Content starts

(** C3 (the code at the claim's input): with the configuration
    [{host: 'localhost', port: 9055, maxKeySizeBytes: 8, maxValueSizeBytes: 16}],
    [set('user1', 'abc')] sends no frame: the copy of the value at the fixed
    offset 33 throws a RangeError on the 12-byte buffer, so the call is
    rejected, nothing is written, no listener is registered, and the reply
    [1] resolves nothing. *)
Theorem set_user1_abc_sends_no_25_byte_frame :
  Sample.set (js "user1") (Client.VString (js "abc")) Sample.client8
  = (Err RangeError, Sample.client8)
  /\ written (Client.socket
                (snd (Sample.set (js "user1") (Client.VString (js "abc"))
                        Sample.client8))) = []
  /\ waiters (Client.socket
                (snd (Sample.set (js "user1") (Client.VString (js "abc"))
                        Sample.client8))) = []
  /\ fst (Client.on_data [1%Z]
            (snd (Sample.set (js "user1") (Client.VString (js "abc"))
                    Sample.client8))) = []
  /\ (length <$> (match fst (Sample.set_prepare (js "user1")
                                (Client.VString (js "abc")) Sample.client8) with
                  | Ok dv => Some (fst dv)
                  | Err _ => None
                  end)) = Some 12.
Proof. repeat split. Qed.

(** C4 fails on the code: [ping] on a client that never connected, and
    [get] on a closed one, both write their frame and wait; neither fails. *)
Lemma operations_proceed_when_not_connected :
  state (Client.socket Sample.client_default) = Fresh
  /\ Sample.call Client.ReqPing Sample.client_default
     = (Ok WPing, sent Sample.client_default [0%Z] WPing)
  /\ fst (Sample.call Client.ReqPing Sample.client_default) <> Err NotConnected
  /\ state (Client.socket Sample.closed_client) = Destroyed
  /\ Sample.call (Client.ReqGet (js "k")) Sample.closed_client
     = (Ok WGet, sent Sample.closed_client (key_frame 1 32 (js "k")) WGet)
  /\ fst (Sample.call (Client.ReqGet (js "k")) Sample.closed_client)
     <> Err SessionClosed.
Proof. repeat split; discriminate. Qed.

Lemma validation_precedes_write_witness :
  Sample.call (Client.ReqSet (js "123456789") (Client.VString (js "01234567890123456")))
              Sample.client8
  = (Err KeyTooLarge, Sample.client8)
  /\ Sample.call (Client.ReqSet (js "user1") (Client.VString (js "01234567890123456")))
                 Sample.client8
     = (Err ValueTooLarge, Sample.client8).
Proof.
  split.
  - apply (proj1 (validation_precedes_write Sample.cmds Z Sample.toString
                    Sample.encodeNumberToUint8Array _ Sample.client8)
             (js "123456789")); [reflexivity | simpl; lia].
  - apply (proj1 (proj2 (validation_precedes_write Sample.cmds Z Sample.toString
                           Sample.encodeNumberToUint8Array _ Sample.client8))
             (js "user1") (Client.VString (js "01234567890123456")) 17);
      [reflexivity | simpl; lia | reflexivity | simpl; lia].
Defined.

(** C6 (the code at two failing inputs): the limit is named
    [maxValueSizeBytes], but [validateValue] compares [value.length].  The
    one-character string U+00E9 has two UTF-8 bytes, yet it passes the
    validation with a maximum value size of one byte, and [set] sends both
    bytes; a string of 1024 characters U+20AC passes the default limit of
    1024 and is encoded to 3072 bytes. *)
Theorem two_byte_value_passes_one_byte_limit :
  maxValueSizeBytes (Client.options Sample.client_v1) = 1
  /\ length (TextEncoder.encode [233%Z]) = 2
  /\ Sample.validateValue (Client.VString [233%Z]) Sample.client_v1
     = (Ok tt, Sample.client_v1)
  /\ Sample.set (js "k") (Client.VString [233%Z]) Sample.client_v1
     = (Ok WSet, sent Sample.client_v1 (key_frame 2 32 (js "k") ++ [195; 169]%Z) WSet)
  /\ maxValueSizeBytes (Client.options Sample.client_default) = 1024
  /\ Sample.validateValue (Client.VString (replicate 1024 8364%Z))
                          Sample.client_default
     = (Ok tt, Sample.client_default)
  /\ length (TextEncoder.encode (replicate 1024 8364%Z)) = 3072.
Proof. repeat split; vm_compute; reflexivity. Qed.

Lemma value_validation_witness :
  Sample.validateValue (Client.VString (js "ab")) Sample.client_v1
  = (Err ValueTooLarge, Sample.client_v1)
  /\ length (Client.encode_value Z Sample.encodeNumberToUint8Array
               (Client.VString (js "ab"))) = 2.
Proof.
  pose proof (value_validation Z Sample.toString Sample.encodeNumberToUint8Array
                Sample.client_v1) as (Hs & _ & _ & _ & Ha).
  split.
  - apply (proj2 (Hs (js "ab"))). simpl. lia.
  - apply (Ha (js "ab")). unfold is_ascii. repeat constructor; lia.
Defined.

Lemma oversized_key_rejected_witness :
  8 < length (js "123456789")
  /\ Client.serializeKey (js "123456789") Sample.client8
     = (Err KeyTooLarge, Sample.client8)
  /\ Sample.get (js "123456789") Sample.client8 = (Err KeyTooLarge, Sample.client8)
  /\ Sample.set (js "123456789") (Client.VBoolean true) Sample.client8
     = (Err KeyTooLarge, Sample.client8)
  /\ Sample.exists_ (js "123456789") Sample.client8 = (Err KeyTooLarge, Sample.client8)
  /\ Sample.delete (js "123456789") Sample.client8 = (Err KeyTooLarge, Sample.client8).
Proof.
  split; [simpl; lia|].
  apply (oversized_key_rejected Sample.cmds Z Sample.toString
           Sample.encodeNumberToUint8Array (js "123456789") (Client.VBoolean true)
           Sample.client8).
  simpl. lia.
Defined.

Lemma status_decoding_witness :
  exists b,
    Client.resume WExists [1%Z] = RBoolean b
    /\ (b = true <-> exists rest, [1%Z] = 1%Z :: rest)
    /\ Client.resume WExists [] = RBoolean false.
Proof. apply (status_decoding WExists [1%Z]). right. left. reflexivity. Defined.

Lemma serializeKey_truncates_witness :
  exists buf,
    Client.serializeKey [8364%Z; 97%Z] Sample.client_default
    = (Ok buf, Sample.client_default)
    /\ length buf = 2
    /\ forall i, buf !! i = (fun code => (code mod 256)%Z) <$> [8364%Z; 97%Z] !! i.
Proof. apply (serializeKey_truncates [8364%Z; 97%Z] Sample.client_default). simpl. lia. Defined.

Lemma key_only_frames_agree_witness :
  exists region,
    length region = 8
    /\ region = map Uint8Array.to_uint8 (js "user1") ++ replicate (8 - 5) 0%Z
    /\ Client.serializeKey (js "user1") Sample.client8
       = (Ok (take 5 region), Sample.client8)
    /\ Sample.get (js "user1") Sample.client8
       = (Ok WGet, sent Sample.client8 (Uint8Array.to_uint8 1 :: region) WGet)
    /\ Sample.exists_ (js "user1") Sample.client8
       = (Ok WExists, sent Sample.client8 (Uint8Array.to_uint8 3 :: region) WExists)
    /\ Sample.delete (js "user1") Sample.client8
       = (Ok WDelete, sent Sample.client8 (Uint8Array.to_uint8 4 :: region) WDelete).
Proof.
  apply (key_only_frames_agree Sample.cmds (js "user1") Sample.client8). simpl. lia.
Defined.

Content ends

The whole of the material above should be given again exactly.

▶ _Response below_:
(** C3 (the code at the claim's input): with the configuration
    [{host: 'localhost', port: 9055, maxKeySizeBytes: 8, maxValueSizeBytes: 16}],
    [set('user1', 'abc')] sends no frame: the copy of the value at the fixed
    offset 33 throws a RangeError on the 12-byte buffer, so the call is
    rejected, nothing is written, no listener is registered, and the reply
    [1] resolves nothing. *)
Theorem set_user1_abc_sends_no_25_byte_frame :
  Sample.set (js "user1") (Client.VString (js "abc")) Sample.client8
  = (Err RangeError, Sample.client8)
  /\ written (Client.socket
                (snd (Sample.set (js "user1") (Client.VString (js "abc"))
                        Sample.client8))) = []
  /\ waiters (Client.socket
                (snd (Sample.set (js "user1") (Client.VString (js "abc"))
                        Sample.client8))) = []
  /\ fst (Client.on_data [1%Z]
            (snd (Sample.set (js "user1") (Client.VString (js "abc"))
                    Sample.client8))) = []
  /\ (length <$> (match fst (Sample.set_prepare (js "user1")
                                (Client.VString (js "abc")) Sample.client8) with
                  | Ok dv => Some (fst dv)
                  | Err _ => None
                  end)) = Some 12.
Proof. repeat split. Qed.

(** C4 fails on the code: [ping] on a client that never connected, and
    [get] on a closed one, both write their frame and wait; neither fails. *)
Lemma operations_proceed_when_not_connected :
  state (Client.socket Sample.client_default) = Fresh
  /\ Sample.call Client.ReqPing Sample.client_default
     = (Ok WPing, sent Sample.client_default [0%Z] WPing)
  /\ fst (Sample.call Client.ReqPing Sample.client_default) <> Err NotConnected
  /\ state (Client.socket Sample.closed_client) = Destroyed
  /\ Sample.call (Client.ReqGet (js "k")) Sample.closed_client
     = (Ok WGet, sent Sample.closed_client (key_frame 1 32 (js "k")) WGet)
  /\ fst (Sample.call (Client.ReqGet (js "k")) Sample.closed_client)
     <> Err SessionClosed.
Proof. repeat split; discriminate. Qed.

Lemma validation_precedes_write_witness :
  Sample.call (Client.ReqSet (js "123456789") (Client.VString (js "01234567890123456")))
              Sample.client8
  = (Err KeyTooLarge, Sample.client8)
  /\ Sample.call (Client.ReqSet (js "user1") (Client.VString (js "01234567890123456")))
                 Sample.client8
     = (Err ValueTooLarge, Sample.client8).
Proof.
  split.
  - apply (proj1 (validation_precedes_write Sample.cmds Z Sample.toString
                    Sample.encodeNumberToUint8Array _ Sample.client8)
             (js "123456789")); [reflexivity | simpl; lia].
  - apply (proj1 (proj2 (validation_precedes_write Sample.cmds Z Sample.toString
                           Sample.encodeNumberToUint8Array _ Sample.client8))
             (js "user1") (Client.VString (js "01234567890123456")) 17);
      [reflexivity | simpl; lia | reflexivity | simpl; lia].
Defined.

(** C6 (the code at two failing inputs): the limit is named
    [maxValueSizeBytes], but [validateValue] compares [value.length].  The
    one-character string U+00E9 has two UTF-8 bytes, yet it passes the
    validation with a maximum value size of one byte, and [set] sends both
    bytes; a string of 1024 characters U+20AC passes the default limit of
    1024 and is encoded to 3072 bytes. *)
Theorem two_byte_value_passes_one_byte_limit :
  maxValueSizeBytes (Client.options Sample.client_v1) = 1
  /\ length (TextEncoder.encode [233%Z]) = 2
  /\ Sample.validateValue (Client.VString [233%Z]) Sample.client_v1
     = (Ok tt, Sample.client_v1)
  /\ Sample.set (js "k") (Client.VString [233%Z]) Sample.client_v1
     = (Ok WSet, sent Sample.client_v1 (key_frame 2 32 (js "k") ++ [195; 169]%Z) WSet)
  /\ maxValueSizeBytes (Client.options Sample.client_default) = 1024
  /\ Sample.validateValue (Client.VString (replicate 1024 8364%Z))
                          Sample.client_default
     = (Ok tt, Sample.client_default)
  /\ length (TextEncoder.encode (replicate 1024 8364%Z)) = 3072.
Proof. repeat split; vm_compute; reflexivity. Qed.

Lemma value_validation_witness :
  Sample.validateValue (Client.VString (js "ab")) Sample.client_v1
  = (Err ValueTooLarge, Sample.client_v1)
  /\ length (Client.encode_value Z Sample.encodeNumberToUint8Array
               (Client.VString (js "ab"))) = 2.
Proof.
  pose proof (value_validation Z Sample.toString Sample.encodeNumberToUint8Array
                Sample.client_v1) as (Hs & _ & _ & _ & Ha).
  split.
  - apply (proj2 (Hs (js "ab"))). simpl. lia.
  - apply (Ha (js "ab")). unfold is_ascii. repeat constructor; lia.
Defined.

Lemma oversized_key_rejected_witness :
  8 < length (js "123456789")
  /\ Client.serializeKey (js "123456789") Sample.client8
     = (Err KeyTooLarge, Sample.client8)
  /\ Sample.get (js "123456789") Sample.client8 = (Err KeyTooLarge, Sample.client8)
  /\ Sample.set (js "123456789") (Client.VBoolean true) Sample.client8
     = (Err KeyTooLarge, Sample.client8)
  /\ Sample.exists_ (js "123456789") Sample.client8 = (Err KeyTooLarge, Sample.client8)
  /\ Sample.delete (js "123456789") Sample.client8 = (Err KeyTooLarge, Sample.client8).
Proof.
  split; [simpl; lia|].
  apply (oversized_key_rejected Sample.cmds Z Sample.toString
           Sample.encodeNumberToUint8Array (js "123456789") (Client.VBoolean true)
           Sample.client8).
  simpl. lia.
Defined.

Lemma status_decoding_witness :
  exists b,
    Client.resume WExists [1%Z] = RBoolean b
    /\ (b = true <-> exists rest, [1%Z] = 1%Z :: rest)
    /\ Client.resume WExists [] = RBoolean false.
Proof. apply (status_decoding WExists [1%Z]). right. left. reflexivity. Defined.

Lemma serializeKey_truncates_witness :
  exists buf,
    Client.serializeKey [8364%Z; 97%Z] Sample.client_default
    = (Ok buf, Sample.client_default)
    /\ length buf = 2
    /\ forall i, buf !! i = (fun code => (code mod 256)%Z) <$> [8364%Z; 97%Z] !! i.
Proof. apply (serializeKey_truncates [8364%Z; 97%Z] Sample.client_default). simpl. lia. Defined.

Lemma key_only_frames_agree_witness :
  exists region,
    length region = 8
    /\ region = map Uint8Array.to_uint8 (js "user1") ++ replicate (8 - 5) 0%Z
    /\ Client.serializeKey (js "user1") Sample.client8
       = (Ok (take 5 region), Sample.client8)
    /\ Sample.get (js "user1") Sample.client8
       = (Ok WGet, sent Sample.client8 (Uint8Array.to_uint8 1 :: region) WGet)
    /\ Sample.exists_ (js "user1") Sample.client8
       = (Ok WExists, sent Sample.client8 (Uint8Array.to_uint8 3 :: region) WExists)
    /\ Sample.delete (js "user1") Sample.client8
       = (Ok WDelete, sent Sample.client8 (Uint8Array.to_uint8 4 :: region) WDelete).
Proof.
  apply (key_only_frames_agree Sample.cmds (js "user1") Sample.client8). simpl. lia.
Defined.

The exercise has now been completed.